Bref, nous voyons aujourd’hui des tentatives, dans un monde nouveau et changeant, de reproduire les modèles familiers de la gestion globale, et tout cela de manière à garantir aux États-Unis leur situation exceptionnelle et à récolter des dividendes politiques et économiques. Mais ces tentatives sont de plus en plus déconnectées de la réalité et sont en contradiction avec la diversité du monde…»
Des signes de désillusion quant aux fruits de la mondialisation…
«… La prospérité des États-Unis repose en grande partie sur la confiance des investisseurs et des détenteurs étrangers de dollars et de valeurs mobilières étasuniennes. Cette confiance est clairement mise à mal et des signes de désillusion quant aux fruits de la mondialisation sont maintenant visibles dans de nombreux pays.
Le précédent bien connu de Chypre et les sanctions pour des motifs politiques n’ont fait que renforcer la tendance à chercher à renforcer la souveraineté économique et financière et la volonté des pays ou de leurs groupes régionaux de trouver des moyens de se protéger contre les risques de pressions extérieures. Nous voyons déjà que de plus en plus de pays cherchent des moyens de devenir moins dépendants du dollar et mettent en place des systèmes financiers, de paiement et des monnaies de réserve alternatifs. Je pense que nos amis américains sont tout simplement en train de scier la branche sur laquelle ils sont assis. On ne peut pas mélanger la politique et l’économie, mais c’est ce qui se passe maintenant…»
La Russie n’a pas peur des sanctions économiques décrétées à son encontre
«… Bien sûr, les sanctions constituent un obstacle. Elles essaient de nous affaiblir par ces sanctions, d’entraver notre développement et de nous pousser à l’isolement politique, économique et culturel, en d’autres termes nous forcer à prendre du retard. Mais permettez-moi de rappeler encore une fois que le monde est un endroit très différent aujourd’hui.

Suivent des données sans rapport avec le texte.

(** The event recorded for a callback status. *)
Definition callback_event_type (s : ProviderStatus) : string :=
  match s with
  | PsCompleted => "PaymentCompleted"
  | PsFailed => "PaymentFailed"
  | PsCancelled => "PaymentCancelled"
  | PsRefunded => "PaymentRefunded"
  | _ => "PaymentStatusUpdated"
  end.

Definition callback_not_found (r : string) : DomainError :=
  NotFound ("Payment with provider_reference " +:+ r +:+ " not found").

(** Step 2: lookup by provider reference, then by id. *)
Definition callback_lookup (cmd : ProcessCallbackCommand) : M World DomainError Payment :=
  found ← get_payment_by_provider_ref (Some (cb_tenant_id cmd)) (cb_provider_reference cmd);
  match found with
  | Some p => mret p
  | None =>
      match cb_payment_id cmd with
      | Some pid =>
          by_id ← get_payment_by_id (cb_tenant_id cmd) pid;
          match by_id with
          | Some p => mret p
          | None => throw (callback_not_found (cb_provider_reference cmd))
          end
      | None => throw (callback_not_found (cb_provider_reference cmd))
      end
  end.
Lemma chain_from_single more log r0 : exists rest,
  chain_from more log [r0] = r0 :: rest
  /\ (rest = [] <-> more = 0 \/ chain_next log [r0] = [])
  /\ (forall r1 rest', rest = r1 :: rest' -> r1 ∈ chain_next log [r0]).
Proof.
  destruct more as [|more]; [exists []; naive_solver|].
  cbn [chain_from app]. destruct (chain_next log [r0]) as [|r1 next] eqn:E; [exists []; naive_solver|].
  exists (chain_from more log (r1 :: next)). split; [done|].
  assert (exists rest', chain_from more log (r1 :: next) = r1 :: rest') as [rest' ->]
    by (destruct more; by eexists).
  split; [naive_solver|]. intros r rest'' [= <- _]. by left.
Qed.

End audit.

(** ** A concrete environment for the witnesses *)

#[export] Instance test_audit_env : AuditEnv := {|
  a_fault _ := None;
  a_clock n := (Z.of_nat n)%Z;
  a_uuid n := (1000 + N.of_nat n)%N;
  pg_text j := match j with JString s => s | _ => "other" end;
  uuid_as_bytes u := repeat Byte.x07 16;
  random64 n := repeat Byte.x00 64;
  uuid_error s := "invalid";
  hashset_iter l := l;
  batches_write_once := None;
|}.

Definition toy_ed : Ed25519 := {|
  SigningKey := bytestring;
  ed_sign k m := (hmac_sha256 k m ++ hmac_sha256 k m)%list;
  ed_public k := k;
  ed_verify_strict pk m s := bool_decide (s = hmac_sha256 pk m ++ hmac_sha256 pk m)%list;
|}.

Definition sample_event (n : N) (s : string) : StoredEvent :=
  mkStoredEvent n "T" (Z.of_N n) (JString s) (Z.of_N n).

Definition sample_audit : AuditWorld :=
  mkAuditWorld [sample_event 3 "c"; sample_event 1 "a"; sample_event 2 "b"] [] [] [] [] [] 0.

Lemma test_a_no_faults : a_no_faults.
Proof. by intros n. Qed.
(** C4. Tamper evidence: if two event lists, of any lengths, both verify and the
    hashes reported for them are the same, then going backwards from their last
    events the hashed texts and the record hashes are the same in both, as far
    as the shorter list goes; or at some distance from the end two different
    hashed texts of the lists have the same SHA-256 digest. *)
Theorem session_tamper_evident `{HashOps} `{!HashLaws} `{HexOps} `{!HexLaws} `{TextOps}
    (es es' : list SessionEvent) r r' :
  verify_events es = Ok r -> ir_is_valid r = true ->
  verify_events es' = Ok r' -> ir_is_valid r' = true ->
  ir_computed_hash r = ir_computed_hash r' ->
  (forall k e e', reverse es !! k = Some e -> reverse es' !! k = Some e' ->
     event_input e = event_input e' /\ sv_record_hash e = sv_record_hash e')
  \/ collision_on (hashed es) (hashed es').
Proof.
  intros Hr Hv Hr' Hv' Hh.
  destruct (verify_events_intact es r Hr Hv) as [Hi Hl], (verify_events_intact es' r' Hr' Hv') as [Hi' Hl'].
  destruct (decide (collision_on (hashed es) (hashed es'))) as [|Hn]; [by right|]. left.
  intros k e e' He He'. destruct (intact_agree es es' Hi Hi' ltac:(congruence) k e e' He He'); done.
Qed.

(** The last event of the sample alone, renumbered as the first: the chain check
    does not ask that the first event names no predecessor, so the cut list
    verifies with the same hash. *)
Definition cut_session : list SessionEvent :=
  let h1 := compute_event_hash "" "SessionCreated" JNull 0 in
  [mkSessionEvent 7 "SessionEnded" 1 JNull 5 (compute_event_hash h1 "SessionEnded" JNull 5) (Some h1)].

Definition sample_hash : string :=
  compute_event_hash (compute_event_hash "" "SessionCreated" JNull 0) "SessionEnded" JNull 5.

Definition sample_verified (count : Z) : IntegrityResult :=
  mkIntegrityResult true sample_hash count None.

Lemma sample_verifies : verify_events sample_session = Ok (sample_verified 2).
Proof. vm_compute. reflexivity. Qed.

Lemma cut_verifies : verify_events cut_session = Ok (sample_verified 1).
Proof. vm_compute. reflexivity. Qed.

Lemma session_tamper_evident_witness :
  verify_events sample_session = Ok (sample_verified 2)
  /\ verify_events cut_session = Ok (sample_verified 1)
  /\ ((forall k e e', reverse sample_session !! k = Some e -> reverse cut_session !! k = Some e' ->
        event_input e = event_input e' /\ sv_record_hash e = sv_record_hash e')
      \/ collision_on (hashed sample_session) (hashed cut_session)).
Proof.
  split; [exact sample_verifies|]. split; [exact cut_verifies|].
  exact (session_tamper_evident sample_session cut_session (sample_verified 2) (sample_verified 1)
           sample_verifies eq_refl cut_verifies eq_refl (@eq_refl string sample_hash)).
Defined.

(** C22. The session service's Merkle proof is the audit service's: for decodable
    hashes and an index in range the padded construction never runs out of
    range, gives the root and the sibling path of the audit tree over the same
    leaves, and the audit verification accepts it. *)
Theorem session_proof_is_audit_proof `{HashOps} `{HexOps} `{!HexLaws}
    (leaves : list bytestring) (i : nat) (x : bytestring) :
  leaves !! i = Some x ->
  exists root path, build_merkle_tree leaves = Some (root, flat leaves)
    /\ merkle_proof (flat leaves) (length leaves) i = Some path
    /\ compute_merkle_proof (map hex_encode leaves) i
       = Some (hex_encode root, map hex_encode path)
    /\ verify_merkle_proof x i path root = true.
Proof.
  intros Hx. pose proof (lookup_lt_Some _ _ _ Hx) as Hi.
  assert (leaves <> []) as Hne by (by intros ->).
  exists (root_of leaves), (path_of leaves i). split_and!.
  - by apply build_merkle_tree_spec.
  - by apply merkle_proof_spec.
  - by apply compute_merkle_proof_spec.
  - apply bool_decide_eq_true. by apply verify_path.
Qed.

Lemma session_proof_is_audit_proof_witness :
  exists root path, build_merkle_tree sample_leaves = Some (root, flat sample_leaves)
    /\ merkle_proof (flat sample_leaves) (length sample_leaves) 2 = Some path
    /\ compute_merkle_proof (map hex_encode sample_leaves) 2
       = Some (hex_encode root, map hex_encode path)
    /\ verify_merkle_proof (sha256 (as_bytes "c")) 2 path root = true.
Proof. apply (session_proof_is_audit_proof sample_leaves 2). reflexivity. Defined.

Nous n’avons pas l’intention de nous isoler de quiconque ou de choisir une sorte de voie de développement fermée, en essayant de vivre en autarcie. Nous sommes toujours ouverts au dialogue, y compris au sujet de la normalisation de nos relations économiques et politiques. Nous comptons ici sur l’approche et la position pragmatiques des milieux d’affaires dans les principaux pays.

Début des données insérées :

(* ===== verification/Messaging.v ===== *)
(** * Messaging: domain and use cases

    [messaging-engine/src/domain/*.rs], the port traits of [src/ports/] and
    [application/handler.rs].  A provider adapter is a record of operations
    (the trait object [dyn SmsProviderPort]); the delivery log and the template
    store are the interface [MsgPorts].  The handler is written against them,
    over an abstract world. *)

From Stdlib Require Import ZArith Lia Ascii.
From stdpp Require Import base list strings gmap numbers pretty.
From S2P Require Import Prelude RustStr External Grpc.

Local Open Scope string_scope.

(** ** Domain *)

Inductive MessagingError : Type :=
  | InvalidPhone (s : string)
  | ProviderUnavailable (s : string)
  | RateLimitExceeded (s : string)
  | TemplateNotFound (s : string)
  | MsgDatabase (s : string)
  | MsgSerialization (s : string)
  | MsgInternal (s : string)
  | MsgProviderError (s : string)
  | MsgValidation (s : string).

Definition msg_error_to_string (e : MessagingError) : string :=
  match e with
  | InvalidPhone s => "Invalid phone number: " +:+ s
  | ProviderUnavailable s => "Provider unavailable: " +:+ s
  | RateLimitExceeded s => "Rate limit exceeded for tenant: " +:+ s
  | TemplateNotFound s => "Template not found: " +:+ s
  | MsgDatabase s => "Database error: " +:+ s
  | MsgSerialization s => "Serialization error: " +:+ s
  | MsgInternal s => "Internal error: " +:+ s
  | MsgProviderError s => "Provider error: " +:+ s
  | MsgValidation s => "Validation error: " +:+ s
  end.

(** [From<MessagingError> for tonic::Status] *)
Definition msg_status (e : MessagingError) : Status :=
  mkStatus
    (match e with
     | InvalidPhone _ | MsgValidation _ => CodeInvalidArgument
     | TemplateNotFound _ => CodeNotFound
     | RateLimitExceeded _ => CodeResourceExhausted
     | ProviderUnavailable _ => CodeUnavailable
     | _ => CodeInternal
     end) (msg_error_to_string e).

Inductive Provider : Type := MpEcoCash | MpOneMoney | MpTeleCash.

Inductive MessageChannel : Type := Sms | WhatsApp | Email | Push.

Inductive Priority : Type := Low | Normal | High | Critical.
(** What a provider reports. *)
Definition reported (p : Provider) : DeliveryStatus :=
  match p with MpTeleCash => DsSent | _ => DsDelivered end.

Lemma adapter_status p ref w : provider_get_status (adapter p) ref w = (Ok (reported p), w).
Proof. by destruct p. Qed.

(** Refreshing the status of an attempt that was sent. *)
Lemma get_status_sent id a p ref w : m_no_faults ->
  attempts w !! id = Some a -> da_message_id a = id -> da_provider_ref a = Some ref ->
  route_provider (da_recipient a) = Some p -> da_status a = DsSent ->
  exists b w', get_message_status id w = (Ok b, w')
    /\ b = refreshed a (reported p) (da_delivered_at b)
    /\ (da_delivered_at b = match p with
                            | MpTeleCash => da_delivered_at a
                            | _ => Some (m_clock (m_tick w))
                            end)
    /\ attempts w' = <[id := b]> (attempts w).
Proof.
  intros Hf Ha Hid Href Hr Hs. unfold get_message_status.
  erewrite bind_ok; [|reflexivity]. rewrite Ha. cbn [ok_or]. erewrite bind_ok; [|reflexivity].
  rewrite Href, (select_provider_routed _ _ Hr).
  erewrite bind_ok; [|eapply attempt_ok; [apply adapter_status | done]]. cbv beta iota. rewrite Hs.
  destruct p; cbn [reported].
  3: { exists a, w. rewrite bool_decide_eq_true_2 by done. split_and!; try done.
       - destruct a; simpl in *; by subst.
       - by rewrite insert_id. }
  all: rewrite bool_decide_eq_false_2 by done; rewrite bool_decide_eq_true_2 by done;
    eexists _, _; split; [erewrite bind_ok; [|reflexivity]; by run_step (pg_log_attempt_ok _ _ Hf)|];
    cbn [logged attempts set_attempts refreshed da_message_id da_delivered_at]; by rewrite Hid.
Qed.

(** An attempt already delivered stays as it is. *)
Lemma get_status_settled id a p ref w :
  attempts w !! id = Some a -> da_provider_ref a = Some ref ->
  route_provider (da_recipient a) = Some p -> da_status a = reported p ->
  get_message_status id w = (Ok a, w).
Proof.
  intros Ha Href Hr Hs. unfold get_message_status.
  erewrite bind_ok; [|reflexivity]. rewrite Ha. cbn [ok_or]. erewrite bind_ok; [|reflexivity].
  rewrite Href, (select_provider_routed _ _ Hr).
  erewrite bind_ok; [|eapply attempt_ok; [apply adapter_status | done]]. cbv beta iota.
  by rewrite Hs, bool_decide_eq_true_2.
Qed.

End lemmas.

(** *** Batches *)

Section batches.
Context `{UuidOps} `{MsgEnv}.

(** A message that no provider takes. *)
Definition undeliverable (m : Message) : bool :=
  match msg_channel m with
  | Sms | WhatsApp => bool_decide (route_provider (msg_recipient m) = None)
  | _ => false
  end.

(** The messages a batch gets to: all of them, or up to the first failure. *)
Fixpoint processed (continue_on_error : bool) (msgs : list Message) : list Message :=
  match msgs with
  | [] => []
  | m :: rest =>
      m :: (if undeliverable m && negb continue_on_error then [] else processed continue_on_error rest)
  end.

Fixpoint failures (idx : nat) (msgs : list Message) : list (nat * MessagingError) :=
  match msgs with
  | [] => []
  | m :: rest =>
      if undeliverable m then (idx, InvalidPhone (msg_recipient m)) :: failures (S idx) rest
      else failures (S idx) rest
  end.

Definition undelivered (msgs : list Message) : nat := length (List.filter undeliverable msgs).

(** One message: it fails exactly when it is undeliverable; otherwise it is in
    the log afterwards, unless it is a push; other entries stay. *)
Lemma send_one_ok m w : m_no_faults -> exists r w', send_one m w = (Ok r, w')
  /\ (if undeliverable m then r = Some (Err (InvalidPhone (msg_recipient m)))
      else forall e, r <> Some (Err e))
  /\ (undeliverable m = false -> msg_channel m <> Push -> is_Some (attempts w' !! msg_id m))
  /\ (forall id, is_Some (attempts w !! id) -> is_Some (attempts w' !! id)).
Proof.
  intros Hf. unfold send_one, undeliverable.
  assert (forall a, attempts (logged a (m_next (m_next w))) = <[da_message_id a := a]> (attempts w)) as Hlog
    by done.
  assert (forall a id, is_Some (attempts w !! id) -> is_Some (<[da_message_id a := a]> (attempts w) !! id)) as Hkeep.
  { intros a id Hid. destruct (decide (da_message_id a = id)) as [<-|]; [by rewrite lookup_insert_eq|].
    by rewrite lookup_insert_ne. }
  destruct (msg_channel m) eqn:Hch.
  1,2: destruct (route_provider (msg_recipient m)) as [p|] eqn:Hr.
  - destruct (send_sms_ok m p w Hf Hr) as (a & Hs & Ha). eexists _, _.
    split; [erewrite bind_ok; [reflexivity | by eapply attempt_ok; [exact Hs|]]|].
    rewrite bool_decide_eq_false_2, Hlog by done. split_and!; [done | |by apply Hkeep].
    intros _ _. subst a. by rewrite lookup_insert_eq.
  - exists (Some (Err (InvalidPhone (msg_recipient m)))), w.
    split; [erewrite bind_ok; [reflexivity | apply (attempt_ok _ _ (Err (InvalidPhone (msg_recipient m)))); [|done]]|].
    { unfold send_sms. rewrite (select_provider_unrouted _ Hr). by erewrite bind_err. }
    rewrite bool_decide_eq_true_2 by done. done.
  - destruct (send_whatsapp_ok m p w Hf Hr) as (a & Hs & Ha). eexists _, _.
    split; [erewrite bind_ok; [reflexivity | by eapply attempt_ok; [exact Hs|]]|].
    rewrite bool_decide_eq_false_2, Hlog by done. split_and!; [done | |by apply Hkeep].
    intros _ _. subst a. by rewrite lookup_insert_eq.
  - exists (Some (Err (InvalidPhone (msg_recipient m)))), w.
    split; [erewrite bind_ok; [reflexivity | apply (attempt_ok _ _ (Err (InvalidPhone (msg_recipient m)))); [|done]]|].
    { unfold send_whatsapp. rewrite (select_provider_unrouted _ Hr). by erewrite bind_err. }
    rewrite bool_decide_eq_true_2 by done. done.
  - destruct (send_email_ok m w Hf) as (a & Hs & Ha). eexists _, _.
    split; [erewrite bind_ok; [reflexivity | by eapply attempt_ok; [exact Hs|]]|].
    rewrite Hlog. split_and!; [done | | by apply Hkeep].
    intros _ _. rewrite Ha. by rewrite lookup_insert_eq.
  - eexists _, w. split; [reflexivity|]. by split_and!.
Qed.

Certains disent aujourd’hui que la Russie tournerait le dos à l’Europe –de tels propos ont probablement été tenus ici aussi lors des discussions– et rechercherait de nouveaux partenaires commerciaux, surtout en Asie. Permettez-moi de dire que ce n’est absolument pas le cas. Notre politique active dans la région Asie-Pacifique n’a pas commencé hier, et non en réponse aux sanctions, mais c’est une politique que nous suivons depuis maintenant un bon nombre d’années. Comme beaucoup d’autres pays, y compris les pays occidentaux, nous avons vu que l’Asie joue un rôle de plus en plus important dans le monde, dans l’économie et dans la politique, et nous ne pouvons tout simplement pas nous permettre d’ignorer ces développements…».